Ebert talks about ‘The Wrestler’

thewrestler.jpgMickey Rourke is back. The legendary tough guy in 1980s movies like “9½ Weeks,” “Barfly” and “Year of the Dragon” has never been away. He’s been working steadily, with 16 movies just since 2000 — but his title role in “The Wrestler” is arguably his best career performance and could win him an Oscar nomination. The film, playing here at the 33rd Toronto Film Festival, arrived after winning the grand prize at Venice, and is drawing turn-away crowds. It came to Toronto without a distributor, but was snatched up for $4.5 million by Fox Searchlight.

Rourke plays Randy “The Ram” Robinson, a pro wrestling superstar in the 1980s, now reduced to shabby local clubs and rented school gyms where the dressing room is a children’s classroom. He won’t retire. He can’t. His best friend is a lap dancer (Marisa Tomei) who he has to pay for her time. He still puts on a good show, although his body is taped together. I know — pro wrestling is scripted. But the scripted stuff they do is brutal. Say you get thrown over the ropes and land on the floor. It’s in the script, but how would that feel?
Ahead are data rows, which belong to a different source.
(** X11. However the statements of concurrent register requests are
    interleaved, the store keeps its unique constraint, the event table is
    not touched, no existing registration is removed or rewritten, and
    every row that was added is confirmed. *)
Theorem interleaved_registers_sound (now : Z) (schedule : list nat)
    (tasks : list interleaving.Task) (db : Database) :
  unique_together db ->
  unique_together (snd (interleaving.run now schedule tasks db))
  /\ events (snd (interleaving.run now schedule tasks db)) = events db
  /\ exists added,
       registrations (snd (interleaving.run now schedule tasks db))
         = registrations db ++ added
       /\ Forall (fun r => status r = confirmed) added.
Proof.
  revert tasks db. induction schedule as [|i schedule IH]; intros tasks db Hu.
  - simpl. split; [exact Hu | split; [reflexivity | exists []; rewrite app_nil_r; auto]].
  - simpl. destruct (nth_error tasks i) as [t|]; [|now apply IH].
    pose proof (unique_together_step now t db Hu) as Hstep.
    destruct (step_appends now t db) as (Hev & added1 & Hrows1 & Hok1).
    destruct (interleaving.step now t db) as [t' db']. simpl in *.
    destruct (IH (interleaving.set_nth i t' tasks) db' Hstep)
      as (Hu' & Hev' & added2 & Hrows2 & Hok2).
    split; [exact Hu' | split; [congruence|]].
    exists (added1 ++ added2). split.
    + rewrite Hrows2, Hrows1, app_assoc. reflexivity.
    + apply Forall_app. auto.
Qed.

Lemma unique_together_empty_store : unique_together (store (Some 1) []).
Proof. unfold unique_together; simpl. constructor. Qed.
The film is also a comeback of sorts for gifted director Darren Aronofsky, whose “The Fountain” (2006) was a box office and critical bomb. That film was a confusing exercise in visual fantasy. “The Wrestler” is meat-and-potatoes filmmaking, anchored by a strong story and sharply defined characters. Rourke, who has done pro boxing, looks like he does the wrestling falls himself. If he does not, I don’t want to know. When a guy does things for real, people assume “special effects.” But with Rourke, you just never know.